-- What the task asks --
Return the following from the records below: each line, word for word, starting with the line that contains "schemaVersion ← prop" and going on through the line that contains "actions ← action_entries actions;", with nothing outside that range.

*** Opening of Data for this exercise ***

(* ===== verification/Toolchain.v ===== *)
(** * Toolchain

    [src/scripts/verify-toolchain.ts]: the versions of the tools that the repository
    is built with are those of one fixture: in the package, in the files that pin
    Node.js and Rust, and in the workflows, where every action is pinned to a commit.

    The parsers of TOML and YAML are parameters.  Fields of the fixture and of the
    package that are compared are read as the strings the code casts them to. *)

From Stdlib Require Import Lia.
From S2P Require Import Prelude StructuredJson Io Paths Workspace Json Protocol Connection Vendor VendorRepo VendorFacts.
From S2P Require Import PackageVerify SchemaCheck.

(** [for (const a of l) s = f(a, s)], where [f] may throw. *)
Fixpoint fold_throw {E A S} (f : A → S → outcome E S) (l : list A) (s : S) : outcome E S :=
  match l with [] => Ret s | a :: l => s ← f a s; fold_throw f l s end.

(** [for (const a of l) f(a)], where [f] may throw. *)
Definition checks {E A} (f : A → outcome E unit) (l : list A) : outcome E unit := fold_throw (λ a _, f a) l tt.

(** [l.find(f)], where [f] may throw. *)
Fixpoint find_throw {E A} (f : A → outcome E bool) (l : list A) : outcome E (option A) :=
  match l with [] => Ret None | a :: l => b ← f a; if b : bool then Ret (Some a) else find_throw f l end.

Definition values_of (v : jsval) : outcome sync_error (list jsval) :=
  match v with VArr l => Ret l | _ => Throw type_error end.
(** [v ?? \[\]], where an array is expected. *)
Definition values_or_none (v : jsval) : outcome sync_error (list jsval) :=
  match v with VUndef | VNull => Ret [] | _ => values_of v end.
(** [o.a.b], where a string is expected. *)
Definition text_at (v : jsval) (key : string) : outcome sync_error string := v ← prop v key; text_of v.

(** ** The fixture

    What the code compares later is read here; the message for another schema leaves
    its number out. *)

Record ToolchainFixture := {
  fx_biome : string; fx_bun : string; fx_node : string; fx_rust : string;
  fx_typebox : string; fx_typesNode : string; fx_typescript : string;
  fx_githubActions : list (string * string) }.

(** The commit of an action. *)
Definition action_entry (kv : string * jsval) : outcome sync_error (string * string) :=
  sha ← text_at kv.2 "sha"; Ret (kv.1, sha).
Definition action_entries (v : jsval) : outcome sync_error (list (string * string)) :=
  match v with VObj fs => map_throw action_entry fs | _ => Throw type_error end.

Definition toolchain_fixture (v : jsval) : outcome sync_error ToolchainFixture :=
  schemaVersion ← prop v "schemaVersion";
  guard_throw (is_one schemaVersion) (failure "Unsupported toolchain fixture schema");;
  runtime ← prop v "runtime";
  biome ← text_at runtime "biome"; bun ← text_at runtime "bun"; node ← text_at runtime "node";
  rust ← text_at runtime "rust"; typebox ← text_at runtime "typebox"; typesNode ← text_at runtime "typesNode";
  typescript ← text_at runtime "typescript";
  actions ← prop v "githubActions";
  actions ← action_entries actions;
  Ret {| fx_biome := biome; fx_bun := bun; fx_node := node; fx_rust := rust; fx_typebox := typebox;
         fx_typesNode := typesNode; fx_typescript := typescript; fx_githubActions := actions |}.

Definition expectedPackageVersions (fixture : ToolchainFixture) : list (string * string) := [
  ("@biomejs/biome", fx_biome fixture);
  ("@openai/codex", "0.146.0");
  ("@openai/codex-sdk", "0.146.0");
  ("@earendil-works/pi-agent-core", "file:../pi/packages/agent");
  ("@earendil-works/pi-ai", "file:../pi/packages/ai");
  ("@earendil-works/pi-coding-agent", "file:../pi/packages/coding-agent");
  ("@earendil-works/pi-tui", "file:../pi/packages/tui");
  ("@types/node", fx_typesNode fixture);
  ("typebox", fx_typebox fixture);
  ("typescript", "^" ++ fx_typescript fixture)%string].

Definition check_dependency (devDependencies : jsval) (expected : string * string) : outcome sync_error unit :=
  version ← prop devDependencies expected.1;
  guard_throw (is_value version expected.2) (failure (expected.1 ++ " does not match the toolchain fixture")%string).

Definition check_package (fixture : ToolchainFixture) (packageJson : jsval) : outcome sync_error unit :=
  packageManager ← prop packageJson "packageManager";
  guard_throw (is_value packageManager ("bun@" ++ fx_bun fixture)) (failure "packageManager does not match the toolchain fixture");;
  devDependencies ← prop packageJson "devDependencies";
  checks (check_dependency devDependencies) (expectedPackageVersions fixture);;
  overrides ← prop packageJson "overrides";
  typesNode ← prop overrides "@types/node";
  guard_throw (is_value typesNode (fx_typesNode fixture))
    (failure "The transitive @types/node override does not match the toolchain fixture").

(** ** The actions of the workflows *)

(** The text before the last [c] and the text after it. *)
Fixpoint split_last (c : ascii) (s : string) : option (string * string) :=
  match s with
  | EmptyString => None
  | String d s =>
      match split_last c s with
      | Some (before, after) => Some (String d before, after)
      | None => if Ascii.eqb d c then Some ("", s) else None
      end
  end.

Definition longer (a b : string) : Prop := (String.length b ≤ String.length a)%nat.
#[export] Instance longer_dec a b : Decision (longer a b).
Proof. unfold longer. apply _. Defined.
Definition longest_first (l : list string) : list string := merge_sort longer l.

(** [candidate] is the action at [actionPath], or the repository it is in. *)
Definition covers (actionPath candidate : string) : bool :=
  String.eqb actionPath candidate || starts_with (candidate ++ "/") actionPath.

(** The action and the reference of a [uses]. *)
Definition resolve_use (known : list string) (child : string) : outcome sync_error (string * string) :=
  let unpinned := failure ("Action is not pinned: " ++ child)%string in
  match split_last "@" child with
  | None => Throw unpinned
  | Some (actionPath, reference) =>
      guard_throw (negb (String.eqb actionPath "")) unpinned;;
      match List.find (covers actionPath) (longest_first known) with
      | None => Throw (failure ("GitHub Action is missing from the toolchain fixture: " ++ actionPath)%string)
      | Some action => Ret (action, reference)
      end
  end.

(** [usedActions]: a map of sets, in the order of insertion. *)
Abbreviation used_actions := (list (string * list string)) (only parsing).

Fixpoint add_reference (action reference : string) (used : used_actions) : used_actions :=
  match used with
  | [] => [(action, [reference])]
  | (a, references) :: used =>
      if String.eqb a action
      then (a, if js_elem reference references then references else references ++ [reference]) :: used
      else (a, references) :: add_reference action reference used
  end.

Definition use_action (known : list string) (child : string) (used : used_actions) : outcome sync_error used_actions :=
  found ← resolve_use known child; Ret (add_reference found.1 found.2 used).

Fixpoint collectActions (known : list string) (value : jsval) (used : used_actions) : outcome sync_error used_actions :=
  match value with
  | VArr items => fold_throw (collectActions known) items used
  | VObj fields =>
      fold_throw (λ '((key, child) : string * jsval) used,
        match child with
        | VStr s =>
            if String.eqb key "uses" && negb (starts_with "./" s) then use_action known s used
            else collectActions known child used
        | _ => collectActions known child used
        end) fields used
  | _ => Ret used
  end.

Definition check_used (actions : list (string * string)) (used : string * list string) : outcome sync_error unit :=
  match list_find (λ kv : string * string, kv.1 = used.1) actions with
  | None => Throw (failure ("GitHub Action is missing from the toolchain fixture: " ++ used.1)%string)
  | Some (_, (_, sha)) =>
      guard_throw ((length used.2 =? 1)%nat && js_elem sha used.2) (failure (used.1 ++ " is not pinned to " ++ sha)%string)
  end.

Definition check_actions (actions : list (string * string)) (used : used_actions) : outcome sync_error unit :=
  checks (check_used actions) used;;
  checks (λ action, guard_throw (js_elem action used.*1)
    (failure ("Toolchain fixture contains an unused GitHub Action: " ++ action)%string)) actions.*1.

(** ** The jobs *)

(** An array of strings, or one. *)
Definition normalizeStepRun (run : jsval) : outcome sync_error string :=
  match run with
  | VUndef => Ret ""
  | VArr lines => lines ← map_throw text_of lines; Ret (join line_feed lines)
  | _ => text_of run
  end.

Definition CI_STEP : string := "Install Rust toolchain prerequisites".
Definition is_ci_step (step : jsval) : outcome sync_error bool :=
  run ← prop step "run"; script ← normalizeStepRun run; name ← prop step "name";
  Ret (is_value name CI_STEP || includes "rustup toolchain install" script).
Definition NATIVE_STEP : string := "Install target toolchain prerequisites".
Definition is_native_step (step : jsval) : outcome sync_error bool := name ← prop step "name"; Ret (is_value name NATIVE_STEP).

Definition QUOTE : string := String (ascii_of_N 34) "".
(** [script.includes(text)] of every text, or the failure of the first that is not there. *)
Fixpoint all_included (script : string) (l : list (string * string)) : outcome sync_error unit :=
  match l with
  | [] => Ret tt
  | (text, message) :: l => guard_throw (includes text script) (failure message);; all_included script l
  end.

*** Close of Data for this exercise ***

-- Response box --
  schemaVersion ← prop v "schemaVersion";
  guard_throw (is_one schemaVersion) (failure "Unsupported toolchain fixture schema");;
  runtime ← prop v "runtime";
  biome ← text_at runtime "biome"; bun ← text_at runtime "bun"; node ← text_at runtime "node";
  rust ← text_at runtime "rust"; typebox ← text_at runtime "typebox"; typesNode ← text_at runtime "typesNode";
  typescript ← text_at runtime "typescript";
  actions ← prop v "githubActions";
  actions ← action_entries actions;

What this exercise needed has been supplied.